▶ Work required
When the line containing "Inductive error : Type" is reached, include it and end there; set down verbatim every line before it, starting at the top of the records.

Records from a data collection
(** * filesystem-file: the local-file backend and its change watcher

    A shallow embedding of the Go package [file] (the file adapter with its
    context-respecting file handle, and [file_watcher.go]).

    The operating system, the [net/url] and [path] libraries and the
    [fsnotify] watcher are not part of the package.  They are modelled by
    - a concrete [World]: regular files and directories by path, the table
      of open file descriptors, the state of every [fsnotify] watcher, a
      clock, and a log of the calls that acquire or release a resource and
      of the callback invocations;
    - an environment [Env] of oracles: what [os.Stat], [os.Readlink] and
      URL resolution answer, which OS calls are refused, how long a
      blocking call takes and how a [select] with two ready cases picks.
    The theorems of the section [Properties] hold for every environment.

    A goroutine started with [go] for one blocking call is modelled as
    running to completion: its effect on the world is applied when it is
    started, and the [select] that follows decides, from the clock, whether
    the caller sees the result or the cancellation. *)

From Stdlib Require Import ZArith Lia.
From Stdlib.Strings Require Import Byte.
From stdpp Require Import gmap strings list.

Local Open Scope Z_scope.

(** ** Errors, URLs, file information *)

Inductive error : Type :=
| Canceled                 (* context.Canceled *)
| DeadlineExceeded         (* context.DeadlineExceeded *)
| EOF                      (* io.EOF *)
| ErrClosed                (* os.ErrClosed: the descriptor is not open *)
| ErrNotExist              (* ENOENT *)
| ErrIsDir                 (* EISDIR *)
| ErrNotDir                (* ENOTDIR *)
| ErrBadF                  (* EBADF: wrong access mode *)
| ErrInval                 (* EINVAL *)
| ErrNoWatch               (* fsnotify: no such watch *)
| OSError (msg : string).  (* any other failure reported by the environment *)

Inductive result (A : Type) : Type :=
| Ok (a : A)
| Err (e : error).
Arguments Ok {A} a.
Arguments Err {A} e.

(** [url.URL]: the package only ever reads the [Path] component. *)
Record URL : Type := mkURL { Path : string }.

(** [os.FileInfo]: the package reads [Mode()] and [IsDir()]. *)
Record FileInfo : Type := mkFileInfo { Mode : Z }.

Definition ModeDir : Z := Z.shiftl 1 31.
Definition ModeSymlink : Z := Z.shiftl 1 27.

Definition IsDir (fi : FileInfo) : bool :=
  negb (Z.land (Mode fi) ModeDir =? 0).

(** Flags of [os.OpenFile] (Linux values) and the [io.Seek*] constants. *)
Definition O_RDONLY : Z := 0.
Definition O_WRONLY : Z := 1.
Definition O_RDWR : Z := 2.
Definition O_CREATE : Z := 64.
Definition O_TRUNC : Z := 512.
Definition O_APPEND : Z := 1024.

Definition SeekStart : Z := 0.
Definition SeekCurrent : Z := 1.
Definition SeekEnd : Z := 2.

Definition MaxInt64 : Z := 2 ^ 63 - 1.

Definition has_flag (flag bit : Z) : bool := negb (Z.land flag bit =? 0).
Definition access_mode (flag : Z) : Z := Z.land flag 3.
Definition can_write (flag : Z) : bool := negb (access_mode flag =? O_RDONLY).
Definition can_read (flag : Z) : bool := negb (access_mode flag =? O_WRONLY).

(** ** Handles, callbacks, the event log *)

(** [ContextRespectingIoFile]: wraps one [*os.File], here its descriptor. *)
Record ContextRespectingIoFile : Type :=
  NewContextRespectingIoFile { actualFile : nat }.

(** [filesystem.FileWatchFunc] is supplied by the caller; the model gives a
    callback a name and logs each invocation with its arguments. *)
Definition FileWatchFunc : Type := nat.

Inductive Event : Type :=
| EvNewWatcher
| EvStat (name : string)
| EvReadlink (name : string)
| EvWatchAdd (wid : nat) (name : string)
| EvWatchRemove (wid : nat) (name : string)
| EvWatchClose (wid : nat)
| EvMkdirAll (name : string)
| EvOpenFile (name : string) (flag : Z)
| EvReaddirnames (fd : nat)
| EvFileClose (fd : nat)
| EvCallback (cb : FileWatchFunc) (subject : URL)
             (reader : option ContextRespectingIoFile)   (* cb(subject, reader) *)
| EvGoCallback (cb : FileWatchFunc) (subject : URL)
               (reader : option ContextRespectingIoFile) (* go cb(subject, reader) *)
| EvGoWatchForChanges (wid : nat)                        (* go ret.watchForChanges() *)
| EvErrSend (wid : nat) (e : error).                     (* watcher.Errors <- e *)

(** ** The world *)

Inductive node : Type :=
| NFile (content : list byte)
| NDir (names : list string).

Record fdesc : Type := mkFd {
  fd_path : string;
  fd_flag : Z;
  fd_offset : Z
}.

(** One [fsnotify.Watcher]: the watched paths, whether it was closed, and
    what was sent on its [Errors] channel. *)
Record watcherState : Type := mkWatcher {
  wt_paths : gset string;
  wt_closed : bool;
  wt_errors : list error
}.

Record World : Type := mkWorld {
  w_fs : gmap string node;
  w_fds : gmap nat fdesc;
  w_next_fd : nat;
  w_watchers : gmap nat watcherState;
  w_next_wid : nat;
  w_now : nat;
  w_trace : list Event
}.

Definition log (e : Event) (w : World) : World :=
  mkWorld (w_fs w) (w_fds w) (w_next_fd w) (w_watchers w) (w_next_wid w)
          (w_now w) (w_trace w ++ [e]).

Definition set_fs (fs : gmap string node) (w : World) : World :=
  mkWorld fs (w_fds w) (w_next_fd w) (w_watchers w) (w_next_wid w)
          (w_now w) (w_trace w).

Definition set_fds (fds : gmap nat fdesc) (w : World) : World :=
  mkWorld (w_fs w) fds (w_next_fd w) (w_watchers w) (w_next_wid w)
          (w_now w) (w_trace w).

Definition alloc_fd (d : fdesc) (w : World) : nat * World :=
  (w_next_fd w,
   mkWorld (w_fs w) (<[w_next_fd w := d]> (w_fds w)) (S (w_next_fd w))
           (w_watchers w) (w_next_wid w) (w_now w) (w_trace w)).

Definition set_watchers (ws : gmap nat watcherState) (w : World) : World :=
  mkWorld (w_fs w) (w_fds w) (w_next_fd w) ws (w_next_wid w)
          (w_now w) (w_trace w).

Definition alloc_watcher (w : World) : nat * World :=
  (w_next_wid w,
   mkWorld (w_fs w) (w_fds w) (w_next_fd w)
           (<[w_next_wid w := mkWatcher ∅ false []]> (w_watchers w))
           (S (w_next_wid w)) (w_now w) (w_trace w)).

Definition set_now (t : nat) (w : World) : World :=
  mkWorld (w_fs w) (w_fds w) (w_next_fd w) (w_watchers w) (w_next_wid w)
          t (w_trace w).

(** ** Contexts *)

(** [context.Context]: when [Done()] is closed, if ever, and what [Err()]
    answers from then on. *)
Record Context : Type := mkContext {
  ctx_done_at : option nat;
  ctx_err : error
}.

(** [context.Background()] is never done. *)
Definition Background : Context := mkContext None Canceled.

Inductive selected : Type := SelDone | SelResult.

(** ** Slices *)

(** Go's builtin [copy(dst, src)]: overwrites the first
    [min(len(dst), len(src))] elements of [dst]. *)
Definition copy {A : Type} (dst src : list A) : list A :=
  take (length dst) src ++ drop (length src) dst.

(** [make([]byte, n)] *)
Definition make_bytes (n : nat) : list byte := replicate n x00.

(** ** The environment *)

Record Env : Type := mkEnv {
  path_Dir : string -> string;                   (* path.Dir *)
  url_Parse : URL -> string -> result URL;       (* url.URL.Parse *)
  env_Stat : string -> result FileInfo;          (* answer of os.Stat *)
  env_Readlink : string -> result string;        (* answer of os.Readlink *)
  mkdirall_fault : string -> option error;
  open_fault : string -> Z -> option error;
  readdir_fault : string -> option error;
  newwatcher_fault : option error;
  watchadd_fault : string -> option error;
  watchremove_fault : string -> option error;
  watchclose_fault : option error;
  latency : nat -> nat;    (* a blocking call started at [t] takes [latency t] *)
  tie : nat -> bool        (* both cases ready at [t]: [true] picks ctx.Done() *)
}.

Section Package.

Variable E : Env.
(* ===== verification/World.v ===== *)
(** * The state every handler threads: the controller, the page, the queues

    - [controller]: the fields of [this] in [CloudPortfolio] (set by
      [init], [setupIntersectionObserver] and [setupParallax]).
    - [handler]: the arrow functions the code passes to
      [addEventListener], one constructor each, with the variables they
      capture; [listener]: a registration (target, event type, handler).
    - [task]: the arrow functions passed to [setTimeout] and
      [requestAnimationFrame], with what they capture.
    - [page]: the controller, the document, the window, the listener
      registry and the [Math.random] stream; a [world] is a page with
      its two schedulers, the state of every handler of the program. *)

From S2P Require Import Prelude Dom Timers.

(** [{ el: document.querySelector(...), speed: ... }] of [setupParallax]. *)
Record binding := Binding { b_el : option nat; b_speed : Q }.

Record controller := mk_ctl {
  navbar : option nat;
  hamburger : option nat;
  navMenu : option nat;
  contactForm : option nat;
  particles : option nat;
  mouseX : Q;
  mouseY : Q;
  ticking : bool;
  isMobile : bool;
  observed : list nat;                       (** targets of [this.observer] *)
  parallaxElements : option (list binding)   (** [undefined] until set *)
}.

Definition set_mouse (x y : Q) (c : controller) : controller :=
  mk_ctl (navbar c) (hamburger c) (navMenu c) (contactForm c) (particles c)
    x y (ticking c) (isMobile c) (observed c) (parallaxElements c).

Definition set_ticking (b : bool) (c : controller) : controller :=
  mk_ctl (navbar c) (hamburger c) (navMenu c) (contactForm c) (particles c)
    (mouseX c) (mouseY c) b (isMobile c) (observed c) (parallaxElements c).

Definition set_isMobile (b : bool) (c : controller) : controller :=
  mk_ctl (navbar c) (hamburger c) (navMenu c) (contactForm c) (particles c)
    (mouseX c) (mouseY c) (ticking c) b (observed c) (parallaxElements c).

Definition set_observed (l : list nat) (c : controller) : controller :=
  mk_ctl (navbar c) (hamburger c) (navMenu c) (contactForm c) (particles c)
    (mouseX c) (mouseY c) (ticking c) (isMobile c) l (parallaxElements c).

Definition set_parallax (p : option (list binding)) (c : controller) : controller :=
  mk_ctl (navbar c) (hamburger c) (navMenu c) (contactForm c) (particles c)
    (mouseX c) (mouseY c) (ticking c) (isMobile c) (observed c) p.

(** ** Listeners *)

Inductive target := TWindow | TDocument | TNode (n : nat).

Inductive evtype :=
| EClick | ESubmit | EMouseMove | EScroll | EResize | EMouseEnter
| EMouseLeave | ETouchStart | ETouchEnd | EDOMContentLoaded | ELoad.

Inductive handler :=
| HAnchorClick (anchor : nat)      (** line 37: smooth scroll to the anchor's target *)
| HHamburgerClick                  (** line 46 *)
| HFormSubmit                      (** line 53 *)
| HMouseMove                       (** line 60 *)
| HScroll                          (** line 68 *)
| HResize                          (** line 73 *)
| HCardEnter (card : nat)          (** line 242 *)
| HCardLeave (card : nat)          (** line 252 *)
| HCardTouchStart (card : nat)     (** line 261 *)
| HCardTouchEnd (card : nat)       (** line 265 *)
| HButtonEnter (button : nat)      (** line 278 *)
| HButtonClick (button : nat)      (** line 282 *)
| HNavLinkClose                    (** line 368, added by [toggleMobileMenu] *)
| HDOMContentLoaded                (** line 509 *)
| HWindowLoad.                     (** line 581 *)

(** ** Decidable equality *)

#[export] Instance target_eq_dec : EqDecision target.
Proof. solve_decision. Defined.
#[export] Instance evtype_eq_dec : EqDecision evtype.
Proof. solve_decision. Defined.
#[export] Instance handler_eq_dec : EqDecision handler.
Proof. solve_decision. Defined.

Record listener := Listener { l_target : target; l_event : evtype; l_handler : handler }.

(** ** Closures handed to the schedulers *)

Inductive task :=
| KParallaxFrame                           (** line 185, a frame callback *)
| KSkillHide (item : nat)                  (** line 196, after [index * 200] ms *)
| KSkillShow (item : nat)                  (** line 201, after 100 ms *)
| KEntrance (el : nat)                     (** line 218, after 100 ms *)
| KSkillBar (bar : nat) (level : option string)  (** line 230, after 500 ms *)
| KTouchEnd (card : nat)                   (** line 266, after 150 ms *)
| KGlow (glow : nat)                       (** line 292, after 50 ms *)
| KRippleRemove (ripple : nat)             (** line 321, after 600 ms *)
| KFormSent (btn : nat) (original : string)   (** line 433, after 1500 ms *)
| KFormReset (btn : nat) (original : string)  (** line 437, after 2000 ms *)
| KBodyLoaded                              (** line 514, after 500 ms *)
| KFloat (el : nat) (start : option N) (duration distance : Q).
                                           (** line 473, a frame callback *)

(** ** The page *)

Record window := mk_win {
  innerWidth : Q;
  innerHeight : Q;
  pageYOffset : Q;
  scroll_requests : list Q    (** [window.scrollTo({top})] calls, in order *)
}.

Record page := mk_page {
  ctl : controller;
  doc : document;
  win : window;
  listeners : list listener;   (** registrations, in order *)
  rng : nat -> Q;              (** the values [Math.random()] returns *)
  rng_next : nat               (** how many have been drawn *)
}.

Definition world := (page * sched task)%type.

Definition set_ctl (c : controller) (p : page) : page :=
  mk_page c (doc p) (win p) (listeners p) (rng p) (rng_next p).

Definition set_doc (d : document) (p : page) : page :=
  mk_page (ctl p) d (win p) (listeners p) (rng p) (rng_next p).

Definition set_win (w : window) (p : page) : page :=
  mk_page (ctl p) (doc p) w (listeners p) (rng p) (rng_next p).

Definition set_listeners (l : list listener) (p : page) : page :=
  mk_page (ctl p) (doc p) (win p) l (rng p) (rng_next p).

(** [Math.random()] *)
Definition random (p : page) : Q * page :=
  (rng p (rng_next p), mk_page (ctl p) (doc p) (win p) (listeners p) (rng p) (S (rng_next p))).

(** Updating one part of the world. *)
Definition upd_ctl (f : controller -> controller) (w : world) : world :=
  (set_ctl (f (ctl w.1)) w.1, w.2).

Definition upd_doc (f : document -> document) (w : world) : world :=
  (set_doc (f (doc w.1)) w.1, w.2).

(** [target.addEventListener(type, handler)]: every call of the code
    passes a fresh arrow function, so a registration is never merged with
    an earlier one. *)
Definition add_listener (t : target) (e : evtype) (h : handler) (w : world) : world :=
  (set_listeners (listeners w.1 ++ [Listener t e h]) w.1, w.2).

Definition set_timeout_w (d : N) (k : task) (w : world) : world :=
  (w.1, set_timeout d k w.2).

Definition request_frame_w (k : task) (w : world) : world :=
  (w.1, request_animation_frame k w.2).

(** The handlers a dispatch of [e] at [t] runs: those registered before
    the dispatch starts, in registration order. *)
Definition listeners_for (t : target) (e : evtype) (ls : list listener) : list handler :=
  l_handler <$> filter (fun l => l_target l = t /\ l_event l = e) ls.

(** An event of type [e] at [t]: the handlers registered when the
    dispatch starts run in registration order; a handler registered
    during the dispatch waits for the next event. *)
Definition dispatch (run : handler -> world -> world) (t : target) (e : evtype)
    (w : world) : world :=
  foldl (fun w' h => run h w') w (listeners_for t e (listeners w.1)).

(** [window.scrollTo({top, behavior: 'smooth'})]: the request is
    recorded; the scroll itself is the browser's. *)
Definition scroll_to (top : Q) (w : world) : world :=
  let ww := win w.1 in
  (set_win (mk_win (innerWidth ww) (innerHeight ww) (pageYOffset ww)
              (scroll_requests ww ++ [top])) w.1, w.2).

#[export] Instance task_eq_dec : EqDecision task.
Proof. solve_decision. Defined.

(** ** A page with no elements, for concrete runs *)

Definition blank_doc : document := mk_doc ∅ [] 0.

Definition blank_ctl : controller :=
  mk_ctl None None None None None 0%Q 0%Q false false [] None.

Definition blank_world (width height : Q) : world :=
  (mk_page blank_ctl blank_doc (mk_win width height 0%Q []) [] (fun _ => 0%Q) 0,
   Sched 0%N 0%N [] []).

(** A document whose nodes [0 .. n-1] are the given elements, in tree
    order. *)
Definition doc_of (es : list elem) : document :=
  mk_doc (map_seq 0 es) (seq 0 (length es)) (length es).

Definition world_of (c : controller) (es : list elem) (width height : Q) : world :=
  (mk_page c (doc_of es) (mk_win width height 0%Q []) [] (fun _ => 0%Q) 0,
   Sched 0%N 0%N [] []).

Lemma doc_of_get es m : get_el (doc_of es) m = es !! m.
Proof. apply lookup_map_seq_0. Qed.

Lemma doc_of_wf es : doc_wf (doc_of es).
Proof.
  intros m Hm. rewrite doc_of_get in Hm. apply lookup_lt_is_Some in Hm. done.
Qed.

Lemma doc_of_order_wf es : order_wf (doc_of es).
Proof. unfold order_wf. simpl. apply Forall_forall. intros m Hm%elem_of_seq. lia. Qed.

Lemma listeners_for_app t e ls1 ls2 :
  listeners_for t e (ls1 ++ ls2) = listeners_for t e ls1 ++ listeners_for t e ls2.
Proof. unfold listeners_for. by rewrite filter_app, fmap_app. Qed.

(** ** Operations that only register listeners *)

(** [f] changes nothing but the registry, to which it appends
    registrations satisfying [P]. *)
Definition only_adds (P : listener -> Prop) (f : world -> world) : Prop :=
  forall w, exists extra, f w = (set_listeners (listeners w.1 ++ extra) w.1, w.2) /\ Forall P extra.

Lemma set_listeners_id (p : page) : set_listeners (listeners p) p = p.
Proof. by destruct p. Qed.

Lemma only_adds_id P : only_adds P (fun w => w).
Proof. intros [p s]. exists []. rewrite app_nil_r, set_listeners_id. done. Qed.

Lemma only_adds_add P t e h : P (Listener t e h) -> only_adds P (add_listener t e h).
Proof. intros H w. exists [Listener t e h]. by split; [|constructor]. Qed.

Lemma only_adds_comp P f g : only_adds P f -> only_adds P g -> only_adds P (fun w => g (f w)).
Proof.
  intros Hf Hg w. destruct (Hf w) as (e1 & -> & H1).
  destruct (Hg (set_listeners (listeners w.1 ++ e1) w.1, w.2)) as (e2 & -> & H2).
  exists (e1 ++ e2). split; [|by apply Forall_app_2]. simpl. by rewrite app_assoc.
Qed.

Lemma only_adds_foldl {A} P (step : A -> world -> world) (l : list A) :
  (forall x, only_adds P (step x)) -> only_adds P (fun w => foldl (fun w' x => step x w') w l).
Proof.
  intros Hs. induction l as [|x l IH]; [apply only_adds_id|].
  exact (only_adds_comp P (step x) (fun w => foldl (fun w' x => step x w') w l) (Hs x) IH).
Qed.

Lemma listeners_for_extra t e ls extra :
  Forall (fun l => l_target l ≠ t) extra -> listeners_for t e (ls ++ extra) = listeners_for t e ls.
Proof.
  intros H. rewrite listeners_for_app.
  enough (E : listeners_for t e extra = []) by (by rewrite E, app_nil_r).
  induction H as [|l extra Hl _ IH]; [done|]. unfold listeners_for in *.
  rewrite filter_cons_False by naive_solver. done.
Qed.

Lemma dispatch_none run t e w : listeners_for t e (listeners w.1) = [] -> dispatch run t e w = w.
Proof. unfold dispatch. by intros ->. Qed.

Lemma upd_doc_listeners f w : listeners (upd_doc f w).1 = listeners w.1.
Proof. done. Qed.

Lemma upd_ctl_listeners f w : listeners (upd_ctl f w).1 = listeners w.1.
Proof. done. Qed.

Lemma set_timeout_w_page d k w : (set_timeout_w d k w).1 = w.1.
Proof. done. Qed.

▶ Response to the task
(** * filesystem-file: the local-file backend and its change watcher

    A shallow embedding of the Go package [file] (the file adapter with its
    context-respecting file handle, and [file_watcher.go]).

    The operating system, the [net/url] and [path] libraries and the
    [fsnotify] watcher are not part of the package.  They are modelled by
    - a concrete [World]: regular files and directories by path, the table
      of open file descriptors, the state of every [fsnotify] watcher, a
      clock, and a log of the calls that acquire or release a resource and
      of the callback invocations;
    - an environment [Env] of oracles: what [os.Stat], [os.Readlink] and
      URL resolution answer, which OS calls are refused, how long a
      blocking call takes and how a [select] with two ready cases picks.
    The theorems of the section [Properties] hold for every environment.

    A goroutine started with [go] for one blocking call is modelled as
    running to completion: its effect on the world is applied when it is
    started, and the [select] that follows decides, from the clock, whether
    the caller sees the result or the cancellation. *)

From Stdlib Require Import ZArith Lia.
From Stdlib.Strings Require Import Byte.
From stdpp Require Import gmap strings list.

Local Open Scope Z_scope.

(** ** Errors, URLs, file information *)

Inductive error : Type :=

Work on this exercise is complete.